In mathematics, a function of bounded deformation is a function whose distributional derivatives are not quite well-behaved-enough to qualify as functions of bounded variation, although the symmetric part of the derivative matrix does meet that condition. Thought of as deformations of elasto-plastic bodies, functions of bounded deformation play a major role in the mathematical study of materials, e.g. the Francfort-Marigo model of brittle crack evolution.

More precisely, given an open subset Ω of R^{n}, a function u : Ω → R^{n} is said to be of bounded deformation if the symmetrized gradient ε(u) of u,

$\varepsilon(u) = \frac{\nabla u + \nabla u^{\top}}{2}$

is a bounded, symmetric n × n matrix-valued Radon measure.
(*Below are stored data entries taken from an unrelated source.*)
(** The loop over [i] appends the chunks of its rows. *)
Lemma rows_loop (n : nat) :
  forall i lo lp d,
    i + Z.of_nat n - 1 <= rows ->
    for_loop n i
      (row_step rnd columns previewColumns fontStyle isNumeric
         rows previewRows style autoNumber) (lo, lp, d)
    = (lo ++ chunks style autoNumber fontStyle rows ncols i
               (body_texts rnd isNumeric ncols d n),
       lp ++ chunks style autoNumber fontStyle previewRows pcn i
               (body_texts rnd isNumeric ncols d n),
       if isNumeric then (d + n * ncols)%nat else d).
Proof.
  induction n as [|n IH]; intros i lo lp d Hn.
  - simpl. rewrite !sapp_nil_r. destruct isNumeric; f_equal; lia.
  - cbn [for_loop body_texts chunks].
    rewrite row_step_eq by lia. rewrite IH by lia.
    assert (Hle : (i <=? rows) = true) by (apply Z.leb_le; lia).
    rewrite Hle. rewrite !sapp_assoc.
    destruct isNumeric; f_equal; lia.
Qed.

End RowLemmas.

Section ChunkLemmas.

Variables (style : string) (autoNumber : bool) (fontStyle : string).

(** The chunks of the rows up to [lim] are the lines of these rows with a
    rule between two of them. *)
Lemma chunks_body (lim : Z) (shown : nat) (texts : list (list string)) :
  forall i, lim <= i + Z.of_nat (List.length texts) - 1 ->
    chunks style autoNumber fontStyle lim shown i texts
    = unlines (body_lines style autoNumber fontStyle i
                 (crop (Z.to_nat (lim - i + 1)) shown texts)).
Proof.
  induction texts as [|t rest IH]; intros i H.
  - unfold crop. now rewrite firstn_nil.
  - cbn [chunks]. cbn [List.length] in H. rewrite IH by lia.
    destruct (Z.leb_spec i lim) as [Hle|Hgt].
    + replace (Z.to_nat (lim - i + 1)) with (S (Z.to_nat (lim - (i + 1) + 1))) by lia.
      unfold crop. cbn [firstn map body_lines].
      destruct (Z.ltb_spec i lim) as [Hlt|Hge].
      * destruct rest as [|t2 rest]; [cbn [List.length] in H; lia|].
        replace (Z.to_nat (lim - (i + 1) + 1))
          with (S (Z.to_nat (lim - (i + 1)))) by lia.
        cbn [firstn map unlines]. rewrite andb_true_r.
        destruct (ruled style); cbn [app unlines]; str_norm; reflexivity.
      * replace (Z.to_nat (lim - (i + 1) + 1)) with O by lia.
        rewrite andb_false_r. cbn [firstn map unlines body_lines].
        str_norm; reflexivity.
    + replace (Z.to_nat (lim - i + 1)) with O by lia.
      replace (Z.to_nat (lim - (i + 1) + 1)) with O by lia.
      destruct (Z.ltb_spec i lim); [lia|].
      rewrite andb_false_r. reflexivity.
Qed.
Lemma returning_run_prints_only_the_log_witness :
  let run := compileFileToCUBIN sm86_warning (Some "kernel.cu") ["sample"] 0 initial in
  fst run = Returned tt /\
  filter is_print (trace (snd run))
    = [Cerr (LF ++ " compilation log ---" ++ LF);
       Cerr "kernel.cu(3): warning: variable was declared but never referenced";
       Cerr (LF ++ " end log ---" ++ LF)] /\
  exists prog,
    In (Nvrtc (GetProgramLog prog) NVRTC_SUCCESS) (trace (snd run)) /\
    filter is_print (trace (snd run))
      = (if Nat.leb 2 (strlen (w_programLog sm86_warning prog ++ NUL))
         then [Cerr (LF ++ " compilation log ---" ++ LF);
               Cerr (c_str (w_programLog sm86_warning prog ++ NUL));
               Cerr (LF ++ " end log ---" ++ LF)]
         else []).
Proof.
  cbv zeta. split; [reflexivity|]. split; [reflexivity|].
  apply (returning_run_prints_only_the_log sm86_warning (Some "kernel.cu") ["sample"] 0).
  reflexivity.
Defined.
(** C10. [norm_init_progress] always returns a number: 1.0 when the
    progress field is absent or [safe_float] rejects it.  So the gate's
    verdict always carries a numeric progress, the warm-up check is always
    the comparison with 0.99, and every record of a run has an [init=]
    token. *)
Theorem init_progress_always_numeric :
  (forall res, exists x, norm_init_progress res = Some x)
  /\ (forall res,
      safe_float (match res with VDict d => dict_get d "init_progress" | _ => VNone end)
      = None ->
      norm_init_progress res = Some 1%float)
  /\ (forall libm_log10 args st fr vd,
      gate libm_log10 args st fr = Ok vd ->
      exists x, ip vd = Some x
        /\ forall snr raw,
             basic_valid args (ip vd) snr raw
             = PyFloat.ge x 0.99
               && basic_valid args None snr raw)
  /\ (forall libm_log10 clock_hms args st frames ls r,
      run libm_log10 clock_hms args st frames = (ls, r) ->
      Forall (fun rec => exists x,
                In ("init=" ++ PyFloat.format_2f x)%string (note rec)) (rows ls)).
Proof.
  split; [|split; [|split]].
  - exact norm_init_progress_Some.
  - intros res H. unfold norm_init_progress. now rewrite H.
  - intros libm_log10 args st fr vd Hg.
    rewrite (gate_ip _ _ _ _ _ Hg).
    destruct (norm_init_progress_Some (res fr)) as [x Hx].
    exists x. split; [exact Hx|]. intros snr raw. rewrite Hx.
    unfold basic_valid. destruct (PyFloat.ge x 0.99); reflexivity.
  - intros libm_log10 clock_hms args st frames ls r Hrun.
    eapply run_rows_Forall; [|exact Hrun].
    intros st1 fr rs st' Hp.
    apply process_records in Hp as (vd & Hg & Hrs).
    eapply Forall_impl; [exact Hrs|]. intros rec ->.
    apply gate_ip in Hg.
    destruct (norm_init_progress_Some (res fr)) as [x Hx].
    exists x. simpl. rewrite Hg, Hx.
    rewrite !in_app_iff. right. right. left. simpl. now left.
Qed.

(** ** C5: the plausible-step gate *)

(** The divisor [max(1e-6, last_good)] is never zero. *)
Lemma max_eps_nonzero (last_good : float) :
  PrimFloat.eqb (PyFloat.max 1e-6 last_good) 0 = false.
Proof.
  unfold PyFloat.max, PyFloat.gt.
  destruct (PrimFloat.ltb 1e-6 last_good) eqn:Hlt; [|reflexivity].
  rewrite FloatAxioms.ltb_spec in Hlt. rewrite FloatAxioms.eqb_spec.
  destruct (Prim2SF last_good) as [s|s| |s m e];
    vm_compute in Hlt; try discriminate; destruct s; try discriminate; reflexivity.
Qed.

Lemma div_nonzero (x y : float) :
  PrimFloat.eqb y 0 = false -> PyFloat.div x y = Ok (x / y)%float.
Proof. unfold PyFloat.div. now intros ->. Qed.

Lemma step_gate_formula (args : Namespace) (last_good raw : float) :
  PrimFloat.eqb (max_ratio args) 0 = false ->
  step_gate args (Some last_good) (Some raw) true
  = Ok (negb (spec_step_rejects (max_step_bpm args) (max_ratio args) last_good raw)).
Proof.
  intros Hratio. unfold step_gate, spec_step_rejects.
  rewrite (div_nonzero raw _ (max_eps_nonzero last_good)). simpl.
  destruct (PyFloat.gt (abs (raw - last_good)) (max_step_bpm args)); [reflexivity|].
  destruct (PyFloat.gt _ (max_ratio args)); [reflexivity|].
  rewrite (div_nonzero 1 _ Hratio). simpl.
  now destruct (PyFloat.lt _ _).
Qed.

(** C5. With a previous accepted value and a frame that passed gates 1-4,
    the step gate rejects exactly when [|raw - last_good| > max_step_bpm]
    or [r > max_ratio] or [r < 1/max_ratio], for
    [r = raw / max(1e-6, last_good)] (the reciprocal needs a non-zero
    [max_ratio]); this is the verdict of the whole gate on such a frame.
    Without a previous accepted value the gate changes nothing, so the
    first accepted value is never step-rejected.  With [last_good = 15],
    [max_step_bpm = 6] and [max_ratio = 1.5], 20 is accepted and 23 is
    rejected. *)
Theorem step_gate_rejects_iff :
  (forall args last_good raw,
      PrimFloat.eqb (max_ratio args) 0 = false ->
      step_gate args (Some last_good) (Some raw) true
      = Ok (negb (spec_step_rejects (max_step_bpm args) (max_ratio args)
                    last_good raw)))
  /\ (forall libm_log10 args st fr last_good raw,
      last_good_bpm st = Some last_good ->
      valid (gates_1_4 libm_log10 args (res fr)) = true ->
      raw_bpm (gates_1_4 libm_log10 args (res fr)) = Some raw ->
      PrimFloat.eqb (max_ratio args) 0 = false ->
      exists vd, gate libm_log10 args st fr = Ok vd
        /\ (valid vd = false <->
            spec_step_rejects (max_step_bpm args) (max_ratio args)
              last_good raw = true))
  /\ (forall libm_log10 args st fr,
      last_good_bpm st = None ->
      exists vd, gate libm_log10 args st fr = Ok vd
        /\ valid vd = valid (gates_1_4 libm_log10 args (res fr)))
  /\ (forall args,
      max_step_bpm args = 6%float -> max_ratio args = 1.5%float ->
      step_gate args (Some 15%float) (Some 20%float) true = Ok true
      /\ step_gate args (Some 15%float) (Some 23%float) true = Ok false)
  /\ (let st := {| q := [15%float]; last_good_bpm := Some 15%float;
                   last_good_t := 100; next_tick := 101;
                   debug_keys_printed := false |} in
      gate series_log10 (default_args "sensor") st (bpm_frame 20 100.5)
      = Ok {| ip := Some 1%float; snr := None; raw_bpm := Some 20%float;
              valid := true |}
      /\ gate series_log10 (default_args "sensor") st (bpm_frame 23 100.5)
         = Ok {| ip := Some 1%float; snr := None; raw_bpm := Some 23%float;
                 valid := false |}).
Proof.
  split; [|split; [|split; [|split]]]; [| | | |split; vm_compute; reflexivity].
  - exact step_gate_formula.
  - intros libm_log10 args st fr last_good raw Hlast Hvalid Hraw Hratio.
    unfold gate. rewrite Hlast, Hvalid, Hraw, (step_gate_formula _ _ _ Hratio).
    eexists. split; [reflexivity|]. simpl.
    destruct (spec_step_rejects _ _ _ _); simpl; split; congruence.
  - intros libm_log10 args st fr Hlast.
    unfold gate. rewrite Hlast. simpl. eexists. split; reflexivity.
  - intros args Hstep Hratio.
    assert (Hnz : PrimFloat.eqb (max_ratio args) 0 = false) by now rewrite Hratio.
    rewrite !(step_gate_formula _ _ _ Hnz), Hstep, Hratio. split; reflexivity.
Qed.

(** With [max_ratio = 0] the reciprocal is evaluated only when the first
    two tests fail, and then it raises. *)
Lemma step_gate_zero_ratio (args : Namespace) (last_good raw : float) :
  PrimFloat.eqb (max_ratio args) 0 = true ->
  PyFloat.gt (abs (raw - last_good))%float (max_step_bpm args) = false ->
  PyFloat.gt (raw / PyFloat.max 1e-6 last_good)%float (max_ratio args) = false ->
  step_gate args (Some last_good) (Some raw) true = Raise ZeroDivisionError.
Proof.
  intros Hzero Hstep Hratio. unfold step_gate.
  rewrite (div_nonzero raw _ (max_eps_nonzero last_good)). simpl.
  rewrite Hstep, Hratio. unfold PyFloat.div. now rewrite Hzero.
Qed.

(** ** C3: the prominence gate *)

(** The guard of the prominence gate tests for [np] among the module's
    globals, where it never is: the gate leaves every verdict as it
    finds it. *)
Lemma prominence_gate_inert (args : Namespace) (ps : spectrum) (valid : bool) :
  prominence_gate args ps valid = valid.
Proof.
  unfold prominence_gate.
  replace (in_globals "np") with false by reflexivity.
  now rewrite Bool.andb_false_r.
Qed.

(** C3, evaluated. A first frame with rate 15 bpm and the spectrum
    [1, 9, 10] passes gates 1-3 under the default options; its second
    largest value 9 is positive and the ratio 10/9 is below the prominence
    minimum 1.6, so the check of lines 154-158 rejects it; yet the gate
    accepts the frame, as it accepts every frame that passed gates 1-3.
    Likewise for ten bins with 100 and 90 over a floor of ones: the
    verdict is that of the quality gate on [10 * log10(100)] alone. *)
Theorem prominence_low_ratio_accepted :
  let args := default_args "sensor" in
  let frame_res :=
    VDict (<["bpm"%string := VFloat 15]>
             (<["power_spectrum"%string := VList [1; 9; 10]%float]> ∅)) in
  let st := {| q := []; last_good_bpm := None; last_good_t := 0;
               next_tick := 101; debug_keys_printed := false |} in
  Np.top3 [1; 9; 10]%float = Ok [1; 9; 10]%float
  /\ PyFloat.gt 9 0 = true
  /\ PyFloat.lt (10 / 9)%float (prominence_min args) = true
  /\ prominence_body args (SArray [1; 9; 10]%float) true = Ok false
  /\ in_globals "np" = false
  /\ gate series_log10 args st {| res := frame_res; other_keys := []; now := 100.5 |}
     = Ok {| ip := Some 1%float; snr := None; raw_bpm := Some 15%float;
             valid := true |}
  /\ (forall libm_log10,
      let ps := [1; 1; 1; 1; 1; 1; 1; 1; 100; 90]%float in
      let res10 :=
        VDict (<["bpm"%string := VFloat 15]>
                 (<["power_spectrum"%string := VList ps]> ∅)) in
      Np.top3 ps = Ok [1; 90; 100]%float
      /\ PyFloat.lt (100 / 90)%float (prominence_min args) = true
      /\ gate libm_log10 args st {| res := res10; other_keys := []; now := 100.5 |}
         = Ok {| ip := Some 1%float;
                 snr := Some (10 * libm_log10 100)%float;
                 raw_bpm := Some 15%float;
                 valid := PyFloat.ge (10 * libm_log10 100)%float 10 |})
  /\ (forall args' ps valid', prominence_gate args' ps valid' = valid').
Proof.
  cbv zeta. repeat split; try reflexivity.
  - vm_compute. destruct (PrimFloat.leb _ _); reflexivity.
  - exact prominence_gate_inert.
Qed.

(** ** C4: the secondary output *)

(** C4, evaluated. The option [--out] is stored as the attribute [out];
    line 93 reads the attribute [out_csv], which the namespace does not
    have.  Whatever the command line is, with a destination or without,
    [main] prints the header and ends with [AttributeError]: no file is
    opened and no record is written anywhere. *)
Theorem main_raises_on_out_csv :
  forall libm_log10 clock_hms args t0 frames,
    getattr args "out" = Ok (match out args with Some s => AStr s | None => ANone end)
    /\ getattr args "out_csv" = Raise AttributeError
    /\ main libm_log10 clock_hms args t0 frames
       = {| stdout := [Header]; csv := None; outcome := Raise AttributeError |}.
Proof.
  intros. repeat split; reflexivity.
Qed.
(** * Parquet to BigQuery schema generator

    A shallow embedding of [scripts/parquet_to_bq_schema.py]: the column-name
    validator, the Arrow-to-BigQuery type mapping, the stateful
    [BigQuerySchemaGenerator] with its two accumulators, the DDL and
    column-tuple renderers and the top-level entry point
    [generate_bigquery_schema_from_parquet], followed by the properties the
    design document states about them. *)

From Stdlib Require Import String Ascii.
From Stdlib Require Import List NArith Arith Bool Lia.
Import ListNotations.

Set Implicit Arguments.

(** ** Python strings *)

(** A Python [str] is a sequence of Unicode code points; [len] counts code
    points and indexing returns one of them. *)
Definition char := N.
Definition str := list char.

(** A literal of the source, written as a Rocq string of ASCII characters. *)
Definition lit (s : string) : str := map N_of_ascii (list_ascii_of_string s).
Arguments lit s%_string.

Definition underscore : char := 95%N.
Definition space : char := 32%N.

Definition char_eqb (a b : char) : bool := N.eqb a b.

(** [a == b] on strings. *)
Fixpoint str_eqb (a b : str) : bool :=
  match a, b with
  | [], [] => true
  | x :: a', y :: b' => char_eqb x y && str_eqb a' b'
  | _, _ => false
  end.

(** [s.startswith(prefix)]. *)
Fixpoint startswith (s prefix : str) {struct prefix} : bool :=
  match prefix with
  | [] => true
  | p :: prefix' =>
      match s with
      | [] => false
      | c :: s' => char_eqb c p && startswith s' prefix'
      end
  end.

(** [sep.join(parts)]. *)
Fixpoint join (sep : str) (parts : list str) : str :=
  match parts with
  | [] => []
  | [p] => p
  | p :: rest => p ++ sep ++ join sep rest
  end.

(** [f"{s:<width}"]: left-justify by padding with spaces on the right. *)
Definition ljust (width : nat) (s : str) : str :=
  s ++ repeat space (width - length s).

(** Decimal rendering of a non-negative integer, as [str(n)] and [f"{n}"]. *)
Definition digit_char (d : nat) : char := N.of_nat (48 + d).

Fixpoint digits_fuel (fuel n : nat) (acc : str) : str :=
  match fuel with
  | O => acc
  | S fuel' =>
      let acc' := digit_char (n mod 10) :: acc in
      if n / 10 =? 0 then acc' else digits_fuel fuel' (n / 10) acc'
  end.

Definition str_of_nat (n : nat) : str := digits_fuel (S n) n [].

(** The Unicode character database of the host interpreter, as far as the
    validator consults it.  The methods are those of a one-character [str];
    [toupper_full] is the full upper-case mapping, which may yield more than
    one code point. *)
Class UnicodeData : Type := {
  isalpha : char -> bool;
  isdecimal : char -> bool;
  isdigit : char -> bool;
  isnumeric : char -> bool;
  toupper_full : char -> list char
}.

Section StrMethods.
Context {ud : UnicodeData}.

(** [c.isalnum()] holds when one of [isalpha], [isdecimal], [isdigit] or
    [isnumeric] does. *)
Definition isalnum (c : char) : bool :=
  isalpha c || isdecimal c || isdigit c || isnumeric c.

(** [s.upper()] maps every character through the full upper-case mapping. *)
Definition upper (s : str) : str := flat_map toupper_full s.
End StrMethods.

(** The database restricted to ASCII: it agrees with CPython on every code
    point below 128 and treats the others as caseless and unclassified.  It is
    the instance at which the concrete ASCII examples below are evaluated. *)
Definition in_range (lo hi c : N) : bool := (lo <=? c)%N && (c <=? hi)%N.

Definition ascii_data : UnicodeData := {|
  isalpha c := in_range 65 90 c || in_range 97 122 c;
  isdecimal c := in_range 48 57 c;
  isdigit c := in_range 48 57 c;
  isnumeric c := in_range 48 57 c;
  toupper_full c := if in_range 97 122 c then [(c - 32)%N] else [c]
|}.

(** ** The column-name validator *)

Section Validator.
Context {ud : UnicodeData}.

Definition restricted_prefixes : list str :=
  [ lit "_PARTITION"; lit "_TABLE_"; lit "_FILE_";
    lit "_ROW_TIMESTAMP"; lit "__ROOT__"; lit "_COLIDENTIFIER" ].

Definition reason_empty : str := lit "Empty column name".

Definition reason_too_long (n : nat) : str :=
  lit "Column name too long (" ++ str_of_nat n ++ lit " > 300 chars)".

Definition reason_prefix (prefix : str) : str :=
  lit "Column name starts with restricted prefix '" ++ prefix ++ lit "'".

Definition reason_first_char : str :=
  lit "Column name must start with letter or underscore".

Definition reason_invalid_chars : str :=
  lit "Column name contains invalid characters".

(** [is_valid_column_name]: the pair [(is_valid, reason_if_invalid)].  The
    emptiness test and the later [column_name[0]] are one pattern match; the
    loop over the prefixes returns at the first one that matches. *)
Definition is_valid_column_name (column_name : str) : bool * str :=
  match column_name with
  | [] => (false, reason_empty)
  | c0 :: _ =>
      if 300 <? length column_name
      then (false, reason_too_long (length column_name))
      else
        let column_name_upper := upper column_name in
        match find (startswith column_name_upper) restricted_prefixes with
        | Some prefix => (false, reason_prefix prefix)
        | None =>
            if negb (isalpha c0 || char_eqb c0 underscore)
            then (false, reason_first_char)
            else if negb (forallb (fun c => isalnum c || char_eqb c underscore)
                                  column_name)
            then (false, reason_invalid_chars)
            else (true, [])
        end
  end.
End Validator.

(** ** Arrow schemas *)

Inductive TimeUnit : Type := unit_s | unit_ms | unit_us | unit_ns.

(** Modelled from the spec: the logical type of a column, which the source
    receives from the Arrow library and inspects only through the predicates
    of [pa.types] and through [value_type].  One constructor per class of
    types that those predicates tell apart; [OtherType] stands for every type
    that none of them recognises (null, decimal, duration, map, dictionary,
    fixed-size and large variants, extension types). *)
Inductive DataType : Type :=
| TimestampType (unit : TimeUnit) (tz : option str)
| TimeType (bit_width : N) (unit : TimeUnit)
| DateType (bit_width : N)
| IntegerType (bit_width : N) (signed : bool)
| FloatingType (bit_width : N)
| BooleanType
| StringType
| BinaryType
| ListType (value_type : DataType)
| LargeListType (value_type : DataType)
| StructType (fields : list Field)
| OtherType (description : str)
with Field : Type :=
| field (field_name : str) (field_type : DataType) (field_nullable : bool).

Definition field_name (f : Field) : str := let (n, _, _) := f in n.
Definition field_type (f : Field) : DataType := let (_, t, _) := f in t.
Definition field_nullable (f : Field) : bool := let (_, _, b) := f in b.

(** A [pa.Schema]: its fields in column order. *)
Definition Schema := list Field.
Definition names (schema : Schema) : list str := map field_name schema.

Module types.
Definition is_timestamp (t : DataType) : bool :=
  match t with TimestampType _ _ => true | _ => false end.
Definition is_time (t : DataType) : bool :=
  match t with TimeType _ _ => true | _ => false end.
Definition is_date (t : DataType) : bool :=
  match t with DateType _ => true | _ => false end.
Definition is_integer (t : DataType) : bool :=
  match t with IntegerType _ _ => true | _ => false end.
Definition is_floating (t : DataType) : bool :=
  match t with FloatingType _ => true | _ => false end.
Definition is_boolean (t : DataType) : bool :=
  match t with BooleanType => true | _ => false end.
Definition is_string (t : DataType) : bool :=
  match t with StringType => true | _ => false end.
(** [is_unicode] is the library's alias of [is_string]. *)
Definition is_unicode (t : DataType) : bool := is_string t.
Definition is_binary (t : DataType) : bool :=
  match t with BinaryType => true | _ => false end.
Definition is_list (t : DataType) : bool :=
  match t with ListType _ => true | _ => false end.
Definition is_large_list (t : DataType) : bool :=
  match t with LargeListType _ => true | _ => false end.
Definition is_struct (t : DataType) : bool :=
  match t with StructType _ => true | _ => false end.
End types.

(** [get_bigquery_type]: the chain of tests of the source, in its order.  The
    list branch reads [arrow_type.value_type], which exists exactly on the two
    list classes. *)
Fixpoint get_bigquery_type (arrow_type : DataType) : str :=
  if types.is_timestamp arrow_type then lit "TIMESTAMP"
  else if types.is_time arrow_type then lit "TIME"
  else if types.is_date arrow_type then lit "DATE"
  else if types.is_integer arrow_type then lit "INTEGER"
  else if types.is_floating arrow_type then lit "FLOAT"
  else if types.is_boolean arrow_type then lit "BOOLEAN"
  else if types.is_string arrow_type || types.is_unicode arrow_type
  then lit "STRING"
  else if types.is_binary arrow_type then lit "BYTES"
  else
    match arrow_type with
    | ListType value_type | LargeListType value_type =>
        let element_type := get_bigquery_type value_type in
        lit "ARRAY<" ++ element_type ++ lit ">"
    | _ =>
        if types.is_struct arrow_type then lit "RECORD"
        else lit "STRING"
    end.

(** ** The generator and its effects *)

(** A BigQuery field definition, the dict with keys ['name'], ['type'] and
    ['mode'] that [generate_schema] builds. *)
Record FieldDef : Type := {
  fd_name : str;
  fd_type : str;
  fd_mode : str
}.

(** An entry of [skipped_columns], the dict with keys ['name'], ['reason'] and
    ['type']. *)
Record SkippedColumn : Type := {
  sk_name : str;
  sk_reason : str;
  sk_type : str
}.

(** The mutable state a call can touch: the two accumulators of the generator
    instance and the lines printed so far. *)
Record State : Type := {
  skipped_columns : list SkippedColumn;
  valid_columns : list str;
  stdout : list str
}.

(** A call either returns a value or raises [Exception(message)]. *)
Inductive Outcome (A : Type) : Type :=
| Return (a : A)
| Raise (message : str).
Arguments Raise {A} message.

Definition M (A : Type) : Type := State -> Outcome A * State.

Definition ret {A} (a : A) : M A := fun st => (Return a, st).

Definition bind {A B} (m : M A) (k : A -> M B) : M B :=
  fun st =>
    match m st with
    | (Return a, st') => k a st'
    | (Raise e, st') => (Raise e, st')
    end.

Definition raise {A} (message : str) : M A := fun st => (Raise message, st).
The collection of all functions of bounded deformation is denoted BD(Ω; R^{n}), or simply BD, introduced essentially by P.-M. Suquet in 1978. BD is a strictly larger space than the space BV of functions of bounded variation.

One can show that if u is of bounded deformation then the measure ε(u) can be decomposed into three parts: one absolutely continuous with respect to Lebesgue measure, denoted e(u) dx; a jump part, supported on a rectifiable (n − 1)-dimensional set J_{u} of points where u has two different approximate limits u_{+} and u_{−}, together with a normal vector ν_{u}; and a "Cantor part", which vanishes on Borel sets of finite H^{n−1}-measure (where H^{k} denotes k-dimensional Hausdorff measure).

A function u is said to be of special bounded deformation if the Cantor part of ε(u) vanishes, so that the measure can be written as

$\varepsilon(u) = e(u) \, \mathrm{d} x + \big( u_{+}(x) - u_{-}(x) \big) \odot \nu_{u} (x) H^{n - 1} | J_{u},$

where H^{ n−1} | J_{u} denotes H^{ n−1} on the jump set J_{u} and $\odot$ denotes the symmetrized dyadic product:

$a \odot b = \frac{a \otimes b + b \otimes a}{2}.$

The collection of all functions of special bounded deformation is denoted SBD(Ω; R^{n}), or simply SBD.